Required action — Each of the records must appear again, exactly as it was written.

Collected data:
%%

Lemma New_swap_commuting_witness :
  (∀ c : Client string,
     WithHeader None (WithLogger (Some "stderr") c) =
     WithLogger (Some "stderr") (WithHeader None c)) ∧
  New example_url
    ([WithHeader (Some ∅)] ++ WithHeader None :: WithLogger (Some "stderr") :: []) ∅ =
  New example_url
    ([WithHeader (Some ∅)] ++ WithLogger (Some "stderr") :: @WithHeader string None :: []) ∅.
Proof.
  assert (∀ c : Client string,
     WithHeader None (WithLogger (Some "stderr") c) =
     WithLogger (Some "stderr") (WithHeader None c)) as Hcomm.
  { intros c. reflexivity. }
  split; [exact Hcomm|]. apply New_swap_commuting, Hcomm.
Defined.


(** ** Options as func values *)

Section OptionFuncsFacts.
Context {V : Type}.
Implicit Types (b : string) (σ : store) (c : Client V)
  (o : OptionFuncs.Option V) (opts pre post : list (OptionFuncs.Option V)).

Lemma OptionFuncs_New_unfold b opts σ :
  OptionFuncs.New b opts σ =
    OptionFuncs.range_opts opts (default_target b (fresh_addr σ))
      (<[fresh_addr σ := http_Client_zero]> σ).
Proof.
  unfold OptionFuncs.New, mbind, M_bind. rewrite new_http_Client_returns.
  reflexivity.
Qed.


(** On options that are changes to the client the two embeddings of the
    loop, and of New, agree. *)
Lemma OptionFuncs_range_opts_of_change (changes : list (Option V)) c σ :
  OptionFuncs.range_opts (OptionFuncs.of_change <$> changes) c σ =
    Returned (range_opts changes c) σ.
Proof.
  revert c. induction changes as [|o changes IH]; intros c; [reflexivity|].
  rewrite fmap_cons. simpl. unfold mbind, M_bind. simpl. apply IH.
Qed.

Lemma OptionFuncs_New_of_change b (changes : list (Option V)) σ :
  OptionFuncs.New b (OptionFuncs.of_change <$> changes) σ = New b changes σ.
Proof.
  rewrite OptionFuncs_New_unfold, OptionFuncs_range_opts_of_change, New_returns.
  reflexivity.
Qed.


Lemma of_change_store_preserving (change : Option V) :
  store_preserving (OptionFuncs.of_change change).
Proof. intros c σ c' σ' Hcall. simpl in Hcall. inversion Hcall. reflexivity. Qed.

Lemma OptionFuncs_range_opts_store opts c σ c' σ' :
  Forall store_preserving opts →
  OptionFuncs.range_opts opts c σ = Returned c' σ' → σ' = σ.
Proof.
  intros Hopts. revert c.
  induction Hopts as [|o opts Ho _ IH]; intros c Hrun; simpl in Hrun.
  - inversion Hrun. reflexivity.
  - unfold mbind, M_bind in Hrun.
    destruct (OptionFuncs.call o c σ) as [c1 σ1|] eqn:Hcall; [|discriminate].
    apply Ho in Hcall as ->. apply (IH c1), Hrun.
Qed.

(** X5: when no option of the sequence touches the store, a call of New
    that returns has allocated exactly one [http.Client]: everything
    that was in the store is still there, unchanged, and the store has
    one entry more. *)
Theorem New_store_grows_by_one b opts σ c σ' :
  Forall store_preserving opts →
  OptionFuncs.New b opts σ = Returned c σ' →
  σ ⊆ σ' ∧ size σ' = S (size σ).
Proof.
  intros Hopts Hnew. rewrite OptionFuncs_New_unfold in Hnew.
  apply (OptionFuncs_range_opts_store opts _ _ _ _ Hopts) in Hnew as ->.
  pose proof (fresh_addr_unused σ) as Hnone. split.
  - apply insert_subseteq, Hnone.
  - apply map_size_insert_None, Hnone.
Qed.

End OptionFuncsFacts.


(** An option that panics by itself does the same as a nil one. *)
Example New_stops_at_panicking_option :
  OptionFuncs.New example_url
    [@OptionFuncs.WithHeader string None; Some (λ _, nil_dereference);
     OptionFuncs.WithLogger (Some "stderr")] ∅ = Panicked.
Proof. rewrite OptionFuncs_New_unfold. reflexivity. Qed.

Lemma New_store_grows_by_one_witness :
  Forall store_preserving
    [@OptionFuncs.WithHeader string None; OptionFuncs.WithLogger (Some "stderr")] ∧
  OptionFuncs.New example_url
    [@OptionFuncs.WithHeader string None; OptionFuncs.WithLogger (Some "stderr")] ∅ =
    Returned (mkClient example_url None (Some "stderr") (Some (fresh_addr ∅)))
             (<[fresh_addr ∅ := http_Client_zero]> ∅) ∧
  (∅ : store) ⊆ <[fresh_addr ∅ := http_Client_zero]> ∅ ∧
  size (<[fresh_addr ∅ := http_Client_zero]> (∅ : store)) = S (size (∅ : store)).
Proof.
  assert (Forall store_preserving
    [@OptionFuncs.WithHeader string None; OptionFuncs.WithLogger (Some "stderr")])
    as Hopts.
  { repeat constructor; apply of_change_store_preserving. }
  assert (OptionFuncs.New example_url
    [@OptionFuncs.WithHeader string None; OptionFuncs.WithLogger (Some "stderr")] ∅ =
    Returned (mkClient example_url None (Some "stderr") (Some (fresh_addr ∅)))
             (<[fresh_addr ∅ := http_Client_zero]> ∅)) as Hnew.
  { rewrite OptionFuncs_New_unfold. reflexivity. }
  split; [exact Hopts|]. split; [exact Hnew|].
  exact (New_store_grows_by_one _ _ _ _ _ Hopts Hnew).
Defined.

%%

Task result —
Lemma New_swap_commuting_witness :
  (∀ c : Client string,
     WithHeader None (WithLogger (Some "stderr") c) =
     WithLogger (Some "stderr") (WithHeader None c)) ∧
  New example_url
    ([WithHeader (Some ∅)] ++ WithHeader None :: WithLogger (Some "stderr") :: []) ∅ =
  New example_url
    ([WithHeader (Some ∅)] ++ WithLogger (Some "stderr") :: @WithHeader string None :: []) ∅.
Proof.
  assert (∀ c : Client string,
     WithHeader None (WithLogger (Some "stderr") c) =
     WithLogger (Some "stderr") (WithHeader None c)) as Hcomm.
  { intros c. reflexivity. }
  split; [exact Hcomm|]. apply New_swap_commuting, Hcomm.
Defined.


(** ** Options as func values *)

Section OptionFuncsFacts.
Context {V : Type}.
Implicit Types (b : string) (σ : store) (c : Client V)
  (o : OptionFuncs.Option V) (opts pre post : list (OptionFuncs.Option V)).

Lemma OptionFuncs_New_unfold b opts σ :
  OptionFuncs.New b opts σ =
    OptionFuncs.range_opts opts (default_target b (fresh_addr σ))
      (<[fresh_addr σ := http_Client_zero]> σ).
Proof.
  unfold OptionFuncs.New, mbind, M_bind. rewrite new_http_Client_returns.
  reflexivity.
Qed.


(** On options that are changes to the client the two embeddings of the
    loop, and of New, agree. *)
Lemma OptionFuncs_range_opts_of_change (changes : list (Option V)) c σ :
  OptionFuncs.range_opts (OptionFuncs.of_change <$> changes) c σ =
    Returned (range_opts changes c) σ.
Proof.
  revert c. induction changes as [|o changes IH]; intros c; [reflexivity|].
  rewrite fmap_cons. simpl. unfold mbind, M_bind. simpl. apply IH.
Qed.

Lemma OptionFuncs_New_of_change b (changes : list (Option V)) σ :
  OptionFuncs.New b (OptionFuncs.of_change <$> changes) σ = New b changes σ.
Proof.
  rewrite OptionFuncs_New_unfold, OptionFuncs_range_opts_of_change, New_returns.
  reflexivity.
Qed.


Lemma of_change_store_preserving (change : Option V) :
  store_preserving (OptionFuncs.of_change change).
Proof. intros c σ c' σ' Hcall. simpl in Hcall. inversion Hcall. reflexivity. Qed.

Lemma OptionFuncs_range_opts_store opts c σ c' σ' :
  Forall store_preserving opts →
  OptionFuncs.range_opts opts c σ = Returned c' σ' → σ' = σ.
Proof.
  intros Hopts. revert c.
  induction Hopts as [|o opts Ho _ IH]; intros c Hrun; simpl in Hrun.
  - inversion Hrun. reflexivity.
  - unfold mbind, M_bind in Hrun.
    destruct (OptionFuncs.call o c σ) as [c1 σ1|] eqn:Hcall; [|discriminate].
    apply Ho in Hcall as ->. apply (IH c1), Hrun.
Qed.

(** X5: when no option of the sequence touches the store, a call of New
    that returns has allocated exactly one [http.Client]: everything
    that was in the store is still there, unchanged, and the store has
    one entry more. *)
Theorem New_store_grows_by_one b opts σ c σ' :
  Forall store_preserving opts →
  OptionFuncs.New b opts σ = Returned c σ' →
  σ ⊆ σ' ∧ size σ' = S (size σ).
Proof.
  intros Hopts Hnew. rewrite OptionFuncs_New_unfold in Hnew.
  apply (OptionFuncs_range_opts_store opts _ _ _ _ Hopts) in Hnew as ->.
  pose proof (fresh_addr_unused σ) as Hnone. split.
  - apply insert_subseteq, Hnone.
  - apply map_size_insert_None, Hnone.
Qed.

End OptionFuncsFacts.


(** An option that panics by itself does the same as a nil one. *)
Example New_stops_at_panicking_option :
  OptionFuncs.New example_url
    [@OptionFuncs.WithHeader string None; Some (λ _, nil_dereference);
     OptionFuncs.WithLogger (Some "stderr")] ∅ = Panicked.
Proof. rewrite OptionFuncs_New_unfold. reflexivity. Qed.

Lemma New_store_grows_by_one_witness :
  Forall store_preserving
    [@OptionFuncs.WithHeader string None; OptionFuncs.WithLogger (Some "stderr")] ∧
  OptionFuncs.New example_url
    [@OptionFuncs.WithHeader string None; OptionFuncs.WithLogger (Some "stderr")] ∅ =
    Returned (mkClient example_url None (Some "stderr") (Some (fresh_addr ∅)))
             (<[fresh_addr ∅ := http_Client_zero]> ∅) ∧
  (∅ : store) ⊆ <[fresh_addr ∅ := http_Client_zero]> ∅ ∧
  size (<[fresh_addr ∅ := http_Client_zero]> (∅ : store)) = S (size (∅ : store)).
Proof.
  assert (Forall store_preserving
    [@OptionFuncs.WithHeader string None; OptionFuncs.WithLogger (Some "stderr")])
    as Hopts.
  { repeat constructor; apply of_change_store_preserving. }
  assert (OptionFuncs.New example_url
    [@OptionFuncs.WithHeader string None; OptionFuncs.WithLogger (Some "stderr")] ∅ =
    Returned (mkClient example_url None (Some "stderr") (Some (fresh_addr ∅)))
             (<[fresh_addr ∅ := http_Client_zero]> ∅)) as Hnew.
  { rewrite OptionFuncs_New_unfold. reflexivity. }
  split; [exact Hopts|]. split; [exact Hnew|].
  exact (New_store_grows_by_one _ _ _ _ _ Hopts Hnew).
Defined.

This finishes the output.